These days most people still tend to consider that you have to be in deep crisis to even think about accessing face to face counselling. This is partly fuelled by the media perception and also by traditional cultural biases that consider even thinking about it must mean that you are ‘weak’ or have ‘lost it’ somehow…
As a qualified therapist of 12 years standing I would like to challenge such misperceptions. Yes, counselling is vital to assist those whose lives are in crisis and yes it is crucially important for those with major mental health issues such as really debilitating stress or major depression, but counselling can also be used as a means of ‘seeing the wood from the trees’ or just talking to someone who is independent, open, kind and professionally qualified to listen and provide some guidance. This is not something that is necessarily true of your immediate friends and family who will always come at you with a heavy bias: they are close to you after all!

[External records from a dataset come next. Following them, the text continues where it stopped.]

(** * icl: inter-core latency measurement (src/icl.c)

    A shallow embedding of [icl.c] and the properties of its latency
    matrix, of its two hand-off protocols and of its output.

    The definitions come first.

    - Part I (modules [Clock], [Sampler], [Builder]) is the sequential view
      of [main]: the two nested loops over CPU positions, the pinning calls
      with their fatal error path, the minimum over the per-sample elapsed
      times and the two mirrored writes into [data].  What the operating
      system and the hardware decide (the return value of
      [sched_setaffinity], the clock readings around each sample, whether
      the spawned thread runs and whether the waits come to an end) is an
      explicit environment.

    - Part II (module [Protocol]) is the concurrent view of one pair
      measurement, with both contexts pinned: the main thread and the
      spawned thread as two program counters over the shared cells [seq1]
      and [seq2], interleaved by an arbitrary schedule, with a monotonic
      clock.  Atomic operations are indivisible steps over one shared
      store (an interleaving semantics, which is what acquire loads,
      release stores and sequentially consistent exchanges give on the
      single word each wait reads); every step that has an effect is
      recorded in a trace.

    - [Invariants] holds the invariants of the protocol machine and
      [Scenario] a few concrete runs.

    - Part III (modules [Cli], [Affinity], [Report], [Icl]) is the rest
      of [main]: the options, the enumeration of the CPUs of the
      affinity mask, the table written to [stdout], and the program as
      a whole.  What the C library decides ([getopt], [atoi],
      [sched_getaffinity]) joins the environment.  [Progress] counts
      the steps of a pair measurement, [Exchange] describes the timed
      window of the flag exchange, [Stamps] the timestamps of a trace
      and [Inputs] holds concrete command lines and processes.

    The facts follow, module by module; [Claims] states the properties
    of the specification and [Extras] further properties of the code.

    Modelling assumptions, stated once:
    - [long long], [long] and [int] values are mathematical integers; the
      program never leaves their range (sample indices stay below
      [nsamples], the cells hold values between -1 and 199, [ncpus] is at
      most [CPU_SETSIZE], the fields of a [struct timespec] and their
      differences fit in a [long]).
    - [double] is IEEE 754 binary64 and every operation is rounded once,
      to nearest with ties to even (no contraction of the product and
      the sum, no extended precision).  The values of type [double] the
      program computes are integers, so a [double] is modelled by the
      integer it holds and every operation by the exact result followed
      by [Clock.round_double].
    - The result of [pthread_create] (line 179) is not tested.  A
      thread that was not created is a thread that never runs
      ([Builder.thread_runs] false): the main thread waits for it for
      ever.  With no sample to take it does so in [pthread_join], whose
      argument was then never set, which is undefined in C. *)

From Stdlib Require Import ZArith List Lia Bool String Ascii Sorted.
From Stdlib Require Import Floats.SpecFloat.
From stdpp Require Import base list pretty sorting.
Lemma fetch_advanced_stats_total_witness :
  LeagueDashTeamStats sample_api = inr sample_stats_df ∧
  (∀ row, row ∈ sample_stats_df → stats_row_moderate row) ∧
  ∃ stats,
    fetch_advanced_stats sample_api empty_world
    = (inr stats,
       World (stdout empty_world ++
              [ "  [2/2] Fetching advanced stats for 2025-26...";
                "  ✓ Advanced stats fetched — " +:+
                str_of_int (Z.of_nat (dict_len stats)) +:+ " teams" ])
             (files empty_world)
             (api_calls empty_world ++ ["leaguedashteamstats"])) ∧
    dict_wf stats ∧
    (dict_len stats ≤ length sample_stats_df)%nat.
Proof.
  assert (LeagueDashTeamStats sample_api = inr sample_stats_df) as H1
    by reflexivity.
  assert (∀ row, row ∈ sample_stats_df → stats_row_moderate row) as H2
    by exact sample_stats_df_moderate.
  split; [exact H1|]. split; [exact H2|].
  exact (fetch_advanced_stats_total sample_api _ empty_world H1 H2).
Defined.
Lemma retryPlatformDetection_one_button d s :
  one_button s -> one_button (retryPlatformDetection d s).
Proof.
  unfold retryPlatformDetection. intros H.
  destruct (_ && _); [exact H|].
  destruct (detectAndSetupPlatform d _) as [s'|e] eqn:E; cbn [try_catch];
    [|exact H].
  apply (detectAndSetupPlatform_one_button _ _ _ E). exact H.
Qed.

Lemma initialize_one_button d s :
  one_button s -> one_button (initialize d s).
Proof.
  unfold initialize. intros H.
  destruct (isInitialized s); [exact H|].
  destruct (negb _); [exact H|].
  destruct (detectAndSetupPlatform d s) as [s'|e] eqn:E; cbn [bind try_catch];
    [|exact H].
  apply (one_button_frame s'); [reflexivity | reflexivity |].
  apply (detectAndSetupPlatform_one_button _ _ _ E). exact H.
Qed.

Lemma fire_one_button fuel t d s :
  one_button s -> one_button (fire fuel t d s).
Proof.
  revert s. induction fuel as [|fuel IH]; intros s H; cbn [fire]; [exact H|].
  destruct (next_due t (timers s)) as [tm|]; [|exact H].
  apply IH. destruct (callback tm); cbn [run_callback].
  - apply retryPlatformDetection_one_button.
    destruct (timers s); exact H.
  - exact H.
Qed.

Lemma cleanup_one_button s : one_button s -> one_button (cleanup s).
Proof.
  unfold cleanup, one_button. intros H.
  destruct (payButton s) as [b|] eqn:E.
  - destruct H as [point Hm].
    destruct (observer s); unfold set_observer; cbn; rewrite E; cbn;
      rewrite Hm; cbn; rewrite Nat.eqb_refl; reflexivity.
  - destruct (observer s); unfold set_observer; cbn; rewrite E; cbn;
      rewrite ?E; exact H.
Qed.

Lemma giftCardSettled_one_button n o s :
  one_button s -> one_button (giftCardSettled n o s).
Proof.
  unfold giftCardSettled, caughtApplying. intros H. untouched H.
Qed.

Lemma step_one_button e s : one_button s -> one_button (step e s).
Proof.
  intros H. destruct e as [d|t d|records|m d|n o|d|]; cbn [step].
  - apply initialize_one_button, H.
  - unfold advance. apply (one_button_frame (fire (List.length (timers s)) t d s));
      [reflexivity | reflexivity | apply fire_one_button, H].
  - destruct (observer s); [|exact H].
    unfold observerCallback. destruct (shouldCheck records); [|exact H].
    destruct (detectionTimeout s); exact H.
  - destruct (isInitialized s); [|exact H].
    destruct m; cbn [onMessage fst]; try exact H.
    + unfold applyGiftCard. destruct (currentPlatform s); exact H.
    + unfold setPayButtonLoading. destruct (payButton s) eqn:E; [|exact H].
      unfold one_button in *. cbn. rewrite E in *. exact H.
    + unfold setPayButtonLoading. destruct (payButton s) eqn:E; [|exact H].
      unfold one_button in *. cbn. rewrite E in *. exact H.
  - apply giftCardSettled_one_button, H.
  - destruct (isSome (payButton s)); [|exact H].
    unfold handlePayButtonClick. destruct (currentPlatform s) as [p|]; [|exact H].
    destruct (getCheckoutInfo p d (clock s)); [|exact H].
    unfold setPayButtonLoading. destruct (payButton s) eqn:E; [|exact H].
    unfold one_button in *. cbn. rewrite E in *. exact H.
  - apply cleanup_one_button, H.
Qed.

Lemma run_one_button es s : one_button s -> one_button (run es s).
Proof.
  revert s. induction es as [|e es IH]; intros s H; [exact H|].
  apply IH, step_one_button, H.
Qed.

(** C9.  Injection is idempotent.  A second [injectPayButton()] on the same
    page changes nothing; starting without a button, two invocations on a
    page with a mount point leave exactly one button mounted, because the
    call returns at once when [this.payButton] is set; a re-scan is a no-op
    once a platform is detected and the button is held; and whatever
    events arrive, the page never holds more than one button. *)
Theorem C9_injection_idempotent (d : Document) (s : State) :
  injectPayButton d (injectPayButton d s) = injectPayButton d s
  /\ (forall p point,
        currentPlatform s = Some p -> payButton s = None -> mounted s = [] ->
        getButtonInjectionPoint p d = Ok (Some point) ->
        mounted (injectPayButton d (injectPayButton d s))
        = [(point, createPayButton p (created s))])
  /\ (forall p b,
        currentPlatform s = Some p -> payButton s = Some b ->
        injectPayButton d s = s
        /\ retryPlatformDetection d s = set_rescans (S (rescans s)) s)
  /\ (forall es, (List.length (mounted (run es fresh)) <= 1)%nat).
Proof.
  repeat split.
  - unfold injectPayButton at 2 3.
    destruct (currentPlatform s) as [p|] eqn:Hp.
    + destruct (payButton s) as [b|] eqn:Hb.
      * unfold injectPayButton. rewrite Hp, Hb. reflexivity.
      * destruct (getButtonInjectionPoint p d) as [[point|]|e] eqn:Hg.
        -- unfold injectPayButton. cbn. rewrite Hp. reflexivity.
        -- unfold injectPayButton. rewrite Hp, Hb, Hg. reflexivity.
        -- unfold injectPayButton. rewrite Hp, Hb, Hg. reflexivity.
    + unfold injectPayButton. rewrite Hp. reflexivity.
  - intros p point Hp Hb Hm Hg.
    unfold injectPayButton at 2. rewrite Hp, Hb, Hg.
    unfold injectPayButton. cbn. rewrite Hm, Hp. reflexivity.
  - unfold injectPayButton. rewrite H, H0. reflexivity.
  - unfold retryPlatformDetection. cbn. rewrite H, H0. reflexivity.
  - intros es.
    assert (H : one_button (run es fresh)) by (apply run_one_button; reflexivity).
    unfold one_button in H. destruct (payButton (run es fresh)).
    + destruct H as [point ->]. cbn. lia.
    + rewrite H. cbn. lia.
Qed.

Lemma C9_injection_idempotent_witness :
  mounted (injectPayButton dominos_checkout
             (injectPayButton dominos_checkout dominos_detected))
  = [(".payment-methods", createPayButton DominosPlatform (created dominos_detected))].
Proof.
  assert (Hg : getButtonInjectionPoint DominosPlatform dominos_checkout
               = Ok (Some ".payment-methods")) by (vm_compute; reflexivity).
  exact (proj1 (proj2 (C9_injection_idempotent dominos_checkout dominos_detected))
               DominosPlatform ".payment-methods" eq_refl eq_refl eq_refl Hg).
Defined.

(** ** Teardown *)

Lemma cleanup_disposes s :
  one_button s ->
  observer (cleanup s) = false
  /\ payButton (cleanup s) = None
  /\ mounted (cleanup s) = []
  /\ timers (cleanup s) = timers s.
Proof.
  unfold cleanup, one_button. intros H.
  destruct (payButton s) as [b|] eqn:E.
  - destruct H as [point Hm].
    destruct (observer s) eqn:Ho; unfold set_observer; cbn; rewrite E; cbn;
      rewrite Hm; cbn; rewrite Nat.eqb_refl; repeat split; assumption.
  - destruct (observer s) eqn:Ho; unfold set_observer; cbn; rewrite E; cbn;
      repeat split; assumption.
Qed.

(** C10, at an input on which the code departs from it.  A structural
    change schedules the detection timer; [cleanup()] then disconnects the
    observer and removes the button but leaves the timer pending; when it
    comes due, [retryPlatformDetection()] runs on the torn-down script and
    mounts a button again. *)
Theorem C10_detection_timer_outlives_cleanup :
  let watching := run [PageLoaded dominos_checkout] fresh in
  let torn_down := run [Mutations element_added; BeforeUnload] watching in
  let later := step (Tick 1000 dominos_checkout) torn_down in
  List.length (mounted watching) = 1%nat
  /\ observer torn_down = false
  /\ payButton torn_down = None
  /\ mounted torn_down = []
  /\ timers torn_down = [mkTimer 0 1000 RetryDetection]
  /\ rescans later = 1%nat
  /\ List.length (mounted later) = 1%nat.
Proof. repeat split; vm_compute; reflexivity. Qed.

(** ** Debounced re-detection *)

Lemma next_due_none t ts :
  next_due t ts = None -> Forall (fun tm => not_due t tm = true) ts.
Proof.
  induction ts as [|x ts IH]; cbn [next_due]; intros H; [constructor|].
  destruct (next_due t ts) as [y|].
  - destruct (_ && _); discriminate H.
  - destruct (due x <=? t)%Z eqn:E; [discriminate H|].
    constructor; [|apply IH; reflexivity].
    unfold not_due. apply Z.ltb_lt. apply Z.leb_gt in E. exact E.
Qed.

Lemma next_due_some t ts tm :
  next_due t ts = Some tm -> In tm ts /\ (due tm <= t)%Z.
Proof.
  revert tm. induction ts as [|x ts IH]; cbn [next_due]; intros tm H;
    [discriminate H|].
  destruct (next_due t ts) as [y|].
  - destruct ((due x <=? t) && (due x <=? due y))%Z eqn:E.
    + injection H as <-. apply andb_true_iff in E. destruct E as [E _].
      split; [left; reflexivity | apply Z.leb_le, E].
    + injection H as <-. destruct (IH y eq_refl) as [Hin Hd].
      split; [right; exact Hin | exact Hd].
  - destruct (due x <=? t)%Z eqn:E; [|discriminate H].
    injection H as <-. split; [left; reflexivity | apply Z.leb_le, E].
Qed.

Lemma filter_same {A} (f g : A -> bool) l :
  (forall x, In x l -> f x = true -> g x = true) ->
  filter f (filter g l) = filter f l.
Proof.
  induction l as [|x l IH]; intros H; [reflexivity|]. cbn [filter].
  destruct (g x) eqn:Eg; cbn [filter].
  - rewrite IH; [reflexivity|]. intros y Hy. apply H. right. exact Hy.
  - destruct (f x) eqn:Ef.
    + rewrite (H x (or_introl eq_refl) Ef) in Eg. discriminate Eg.
    + apply IH. intros y Hy. apply H. right. exact Hy.
Qed.

Lemma filter_all {A} (f : A -> bool) l :
  Forall (fun x => f x = true) l -> filter f l = l.
Proof.
  induction 1 as [|x l Hx _ IH]; [reflexivity|].
  cbn [filter]. rewrite Hx, IH. reflexivity.
Qed.

(** With distinct ids, clearing by id takes out exactly the one timer. *)
Lemma same_id_same_timer ts x y :
  NoDup (map timer_id ts) -> In x ts -> In y ts ->
  timer_id x = timer_id y -> x = y.
Proof.
  induction ts as [|z ts IH]; intros Hnd Hx Hy E; [destruct Hx|].
  cbn [map] in Hnd. inversion Hnd as [|? ? Hz Hnd']; subst.
  destruct Hx as [->|Hx], Hy as [->|Hy].
  - reflexivity.
  - exfalso. apply Hz. rewrite E. apply in_map. exact Hy.
  - exfalso. apply Hz. rewrite <- E. apply in_map. exact Hx.
  - apply IH; assumption.
Qed.

Lemma count_without ts tm (f : Timer -> bool) :
  NoDup (map timer_id ts) -> In tm ts ->
  (List.length (filter f (filter (other_id (timer_id tm)) ts))
   + (if f tm then 1 else 0)
   = List.length (filter f ts))%nat.
Proof.
  induction ts as [|x ts IH]; intros Hnd Hin; [destruct Hin|].
  cbn [map] in Hnd. inversion Hnd as [|? ? Hx Hnd']; subst.
  cbn [filter].
  destruct (other_id (timer_id tm) x) eqn:E; unfold other_id in E.
  - apply negb_true_iff in E.
    destruct Hin as [->|Hin]; [rewrite Nat.eqb_refl in E; discriminate E|].
    specialize (IH Hnd' Hin). cbn [filter].
    destruct (f x); cbn [List.length]; lia.
  - apply negb_false_iff, Nat.eqb_eq in E.
    assert (x = tm) by (apply (same_id_same_timer (x :: ts));
                        [exact Hnd | left; reflexivity | exact Hin | exact E]).
    subst x. rewrite (filter_all (other_id (timer_id tm))).
    + destruct (f tm); cbn [List.length]; lia.
    + apply Forall_forall. intros y Hy. unfold other_id.
      apply negb_true_iff, Nat.eqb_neq. intros Ey. apply Hx.
      rewrite <- Ey. apply in_map. exact Hy.
Qed.
Lemma attempt_no_rejection (client : Type)
      (put_records :
         client -> list kinesis_record -> string -> put_outcome * client)
      (c c' : client) (batch : list kinesis_record) (stream_name : string)
      (resp : put_response) :
  put_records c batch stream_name = (PutReturned resp, c') ->
  forallb (fun e => negb (rejected e)) (Records resp) = true ->
  exists msg,
    attempt client put_records batch stream_name c
    = (inr ([], msg), c', [EvPutRecords batch stream_name]).
Proof.
  intros H Hnone.
  unfold DbWandbFetch.attempt, bind, call_put_records, lift, ret.
  rewrite H. simpl.
  destruct (FailedRecordCount resp >? 0)%Z.
  - rewrite (collect_failed_none batch (Records resp) 0 [] [] Hnone).
    simpl. eexists. reflexivity.
  - eexists. reflexivity.
Qed.

Section Delivery.
Variable client : Type.
Variable put_records :
  client -> list kinesis_record -> string -> put_outcome * client.

Local Abbreviation log_t := (list (list kinesis_record * put_outcome)).
Local Abbreviation lattempt :=
  (attempt (client * log_t) (logged put_records)).
Local Abbreviation lrounds :=
  (put_records_rounds (client * log_t) (logged put_records)).
Local Abbreviation lpublish :=
  (put_records_to_kinesis (client * log_t) (logged put_records)).

(** One attempt against an honest client splits the batch between what
    the call took in and what is left to resend. *)
Lemma attempt_honest (batch : list kinesis_record) (stream_name : string)
      (c : client) (log : log_t) :
  honest (fst (put_records c batch stream_name)) batch = true ->
  exists failed msg,
    lattempt batch stream_name (c, log)
    = (inr (failed, msg),
       (snd (put_records c batch stream_name),
        log ++ [(batch, fst (put_records c batch stream_name))]),
       [EvPutRecords batch stream_name])
    /\ Permutation batch
         (accepted_by (fst (put_records c batch stream_name)) batch
            ++ failed).
Proof.
  destruct (put_records c batch stream_name) as [[e|resp] c'] eqn:H;
    simpl; intros Hh.
  - exists batch, e. split.
    + apply attempt_raised. unfold logged. simpl. now rewrite H.
    + apply Permutation_refl.
  - apply andb_prop in Hh. destruct Hh as [Hlen Hcount].
    apply Nat.eqb_eq in Hlen.
    assert (Hl : logged put_records (c, log) batch stream_name
                 = (PutReturned resp,
                    (c', log ++ [(batch, PutReturned resp)])))
      by (unfold logged; simpl; now rewrite H).
    destruct (existsb rejected (Records resp)) eqn:Hex; simpl in Hcount.
    + apply Z.gtb_lt in Hcount.
      destruct (attempt_rejected _ (logged put_records) _ _ batch
                  stream_name resp (rejected_at resp) Hl)
        as [msg Ha]; [lia|exact Hlen| |].
      * intros i e Hi. unfold rejected_at. now rewrite Hi.
      * exists (records_at (rejected_at resp) batch), msg.
        split; [exact Ha|]. apply select_partition.
    + destruct (attempt_no_rejection _ (logged put_records) _ _ batch
                  stream_name resp Hl (no_rejection_forallb resp Hex))
        as [msg Ha].
      exists [], msg. split; [exact Ha|].
      unfold records_at.
      pose proof (select_partition (rejected_at resp) batch 0) as Hp.
      rewrite (select_none (rejected_at resp) batch 0) in Hp; [exact Hp|].
      intros j _. now apply rejected_at_none.
Qed.

Hypothesis put_records_honest :
  forall c batch stream_name,
    honest (fst (put_records c batch stream_name)) batch = true.

Lemma rounds_delivery (n : nat) :
  forall (batch : list kinesis_record) (stream_name : string) (rt : Z)
         (c : client) (log : log_t),
    result_of (lrounds n batch stream_name rt (c, log)) = inr tt ->
    exists calls,
      snd (client_of (lrounds n batch stream_name rt (c, log)))
      = log ++ calls
      /\ Permutation batch (accepted_in calls).
Proof.
  induction n as [|n IH]; intros batch stream_name rt c log;
    destruct (attempt_honest batch stream_name c log
                (put_records_honest c batch stream_name))
      as (failed & msg & Ha & Hperm);
    destruct failed as [|f failed].
  - rewrite (rounds_done _ _ _ _ _ _ _ _ _ _ Ha). intros _.
    eexists. split; [reflexivity|].
    unfold accepted_in. simpl. now rewrite !app_nil_r in *.
  - rewrite (rounds_raise _ _ _ _ _ _ _ _ _ _ Ha) by discriminate.
    discriminate.
  - rewrite (rounds_done _ _ _ _ _ _ _ _ _ _ Ha). intros _.
    eexists. split; [reflexivity|].
    unfold accepted_in. simpl. now rewrite !app_nil_r in *.
  - assert (Hcl :
        client_of (lrounds (S n) batch stream_name rt (c, log))
        = client_of
            (lrounds n (f :: failed) stream_name (rt - 1)
               (snd (put_records c batch stream_name),
                log ++ [(batch, fst (put_records c batch stream_name))]))).
    { now rewrite (rounds_retry _ _ _ _ _ _ _ _ _ _ _ Ha)
        by discriminate. }
    rewrite Hcl.
    rewrite (rounds_retry_result _ _ _ _ _ _ _ _ _ _ _ Ha)
      by discriminate.
    intros Hok. destruct (IH _ _ _ _ _ Hok) as (calls & -> & Hp).
    exists ((batch, fst (put_records c batch stream_name)) :: calls).
    split; [now rewrite <- app_assoc|].
    unfold accepted_in in *. simpl.
    eapply Permutation_trans; [exact Hperm|].
    apply Permutation_app_head. exact Hp.
Qed.

(** X19.  Against a client that answers every batch as the service
    documents, a normal return of the publisher means that every record of
    the batch was taken in by exactly one of the calls: the records the
    logged calls accepted are the batch, up to order. *)
Theorem normal_return_delivers_each_record_once
        (batch : list kinesis_record) (stream_name : string)
        (retry_times : Z) (c : client) :
  result_of (lpublish batch stream_name retry_times (c, [])) = inr tt ->
  Permutation
    batch
    (accepted_in
       (snd (client_of (lpublish batch stream_name retry_times (c, []))))).
Proof.
  unfold put_records_to_kinesis. intros Hok.
  destruct (rounds_delivery _ _ _ _ _ _ Hok) as (calls & -> & Hp).
  exact Hp.
Qed.
End Delivery.

Lemma accepting_entries (batch : list kinesis_record) :
  existsb rejected (map (fun _ => mk_entry None) batch) = false.
Proof. induction batch; simpl; auto. Defined.

Lemma normal_return_delivers_each_record_once_witness :
  Permutation
    three_records
    (accepted_in
       (snd (client_of
               (put_records_to_kinesis
                  (nat * list (list kinesis_record * put_outcome))
                  (logged sink_rejects_first_once)
                  three_records "metrics" 10 (0%nat, []))))).
Proof.
  apply (normal_return_delivers_each_record_once
           nat sink_rejects_first_once).
  - intros c batch stream_name. unfold sink_rejects_first_once, honest.
    destruct c as [|c], batch as [|r batch]; simpl;
      rewrite ?length_map, ?Nat.eqb_refl, ?accepting_entries; reflexivity.
  - reflexivity.
Defined.

(** ** The retry counter *)

Section RetryCounter.
Variable client : Type.
Variable put_records :
  client -> list kinesis_record -> string -> put_outcome * client.
Variable json_dumps : filtered_row -> string.
Variable hash : string -> Z.

Local Abbreviation attempt := (attempt client put_records).
Local Abbreviation rounds := (put_records_rounds client put_records).
Local Abbreviation publish := (put_records_to_kinesis client put_records).
Local Abbreviation send :=
  (send_to_kinesis client put_records json_dumps hash).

Counselling as developmental? Counselling as a means of nipping a problem in the bud before it becomes really serious? Exactly! It can be used for all these things and more. An example might be where you may have some relationship problems that seem to be building and you decide that it’s time to see someone about them-this is a good means of heading off a problem at the pass and may provide some good objective insights that then allow you to work out where to take things going forward. Another example might be that you always find yourself procrastinating and it is beginning to wear you down and will become serious if not attended to. Or using a counsellor to help with a bereavement can be very useful if there are no complications attached.
So the message is: don’t let things fester or leave an issue right up until it’s become a crisis or a mental health problem-act early and don’t delay. Many people report that even after one or two sessions they can begin to feel the benefits-most counselling issues are dealt with and resolved within six. And remember you have up to eight available to you as well as Cognitive Behavioural Therapy (CBT), the best way to tackle depression and anxiety.
Maybe the best thing to think is that it’s the switched on person who decides to access counselling when they know there is a problem or as people often say to me ‘you don’t try to fix a water leak by yourself-you call a plumber’. Well in this case where you know there is an issue call the professionals and access the EAP.